Given the worsening global-growth picture, Australia will need all the policy tools it can find. Concern that the housing slowdown is deepening may be one reason. The central bank last week cut the benchmark interest rate by three-quarters of a percentage point - following a one percentage-point cut in October - as real-estate values slide.
Construction shrank in October for an eighth month. One index came in at 36.4, according to the Australian Industry Group and Housing Industry Association. A reading of less than 50 points shows construction contracted.
A measure of shipping costs for commodities known as the Baltic Dry Index also should give Mr Rudd reason for pause. It has fallen about 90% since May due to the global economic slump and slowing international trade amid tight credit markets. Such numbers dramatise China’s increasing fragility. When commodity-shipping costs are falling, you know that China is slowing more drastically than the official data suggest. It’s telling, for example, that Chinese Finance Minister Xie Xuren left an international economic conference in Peru before it even began. He arrived on Nov 5 and headed back shortly afterward to help resolve problems at home, an organiser of the event told Bloomberg News. It’s also a bad sign for executives who think growth in Southeast Asia will offset falling Chinese demand. As the US slides, it will bring Japan and China with it. Southeast Asia would be next. And then there’s India, also a growing export market for Australia’s resources.

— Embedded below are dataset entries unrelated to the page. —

Lemma fetch_loop_kept t total rs st w o w' :
  Forall (λ r, br_start r < br_end r) rs → total_is t (w_disk w) → rm_total_size (f_manifest st) = t →
  fetch_loop server blake3 total rs st w = (o, w') → kept t (w_disk w) (w_disk w').
Proof using.
  intros Hrs. revert st w. induction Hrs as [|r rs Hr Hrs IH]; intros st w Ht Hm H; cbn [fetch_loop] in H; [by injection H as _ <-|].
  destruct (fetch_step server blake3 total r st w) as [o1 w1] eqn:E.
  apply (fetch_step_kept t) in E as [[Ht1 Hmod1] Hm1]; [|done..].
  destruct o1 as [st1|e|]; [|by injection H as _ <-..].
  apply IH in H as [Ht2 Hmod2]; [|done|by apply Hm1]. split; [done|congruence].
Qed.

Lemma fetch_ranges_kept url plan w o w' :
  total_is (rp_total_size plan) (w_disk w) → fetch_ranges server blake3 url plan w = (o, w') →
  kept (rp_total_size plan) (w_disk w) (w_disk w').
Proof using.
  intros Ht H. unfold fetch_ranges in H.
  destruct (find_first (invalid plan) (rp_ranges plan)) as [bad|] eqn:Ei; [by injection H as _ <-|].
  apply plan_valid in Ei. cbv zeta in H. cbn [w_disk report] in H.
  destruct (match d_model (w_disk w) with Some f => len f =? rp_total_size plan | None => false end); [by injection H as _ <-|].
  pose proof (starting_ok url plan (w_disk w)) as Hst. unfold total_is in Ht.
  destruct (starting_manifest url plan (w_disk w)) as [m d1] eqn:Esm. destruct Hst as (_ & Hm & Hmod & _).
  assert (total_is (rp_total_size plan) d1) as Ht1.
  { unfold starting_manifest in Esm. destruct (d_manifest (w_disk w)) as [m0|] eqn:E0.
    - specialize (Ht m0 eq_refl). rewrite (proj2 (Z.eqb_eq _ _) Ht) in Esm. injection Esm as _ <-. intros m1 Hm1. congruence.
    - injection Esm as _ <-. intros m1 Hm1. congruence. }
  eapply fetch_loop_kept in H; [|eapply Forall_impl; [exact Ei|]; simpl; tauto|exact Ht1|exact Hm].
  destruct H as [H1 H2]. split; [exact H1|]. rewrite H2. exact Hmod.
Qed.
End Total.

When shares of solid companies such as Toyota Motor Corp plunge - Toyota last week projected the biggest annual earnings drop in at least 18 years - you know the economy is in trouble.
The same is true of Sheldon Adelson, the billionaire who controls Las Vegas Sands Corp and is seeking a bailout from Singapore. Wasn’t gambling supposed to be recession-proof? Look out, Macau.
Australia is better positioned than others in the Asia-Pacific region amid fears of another Great Depression. That doesn’t mean an economy that has been the envy of the world for years will avoid a worsening global storm.
William Pesek is a Bloomberg News columnist. The opinions expressed are his own.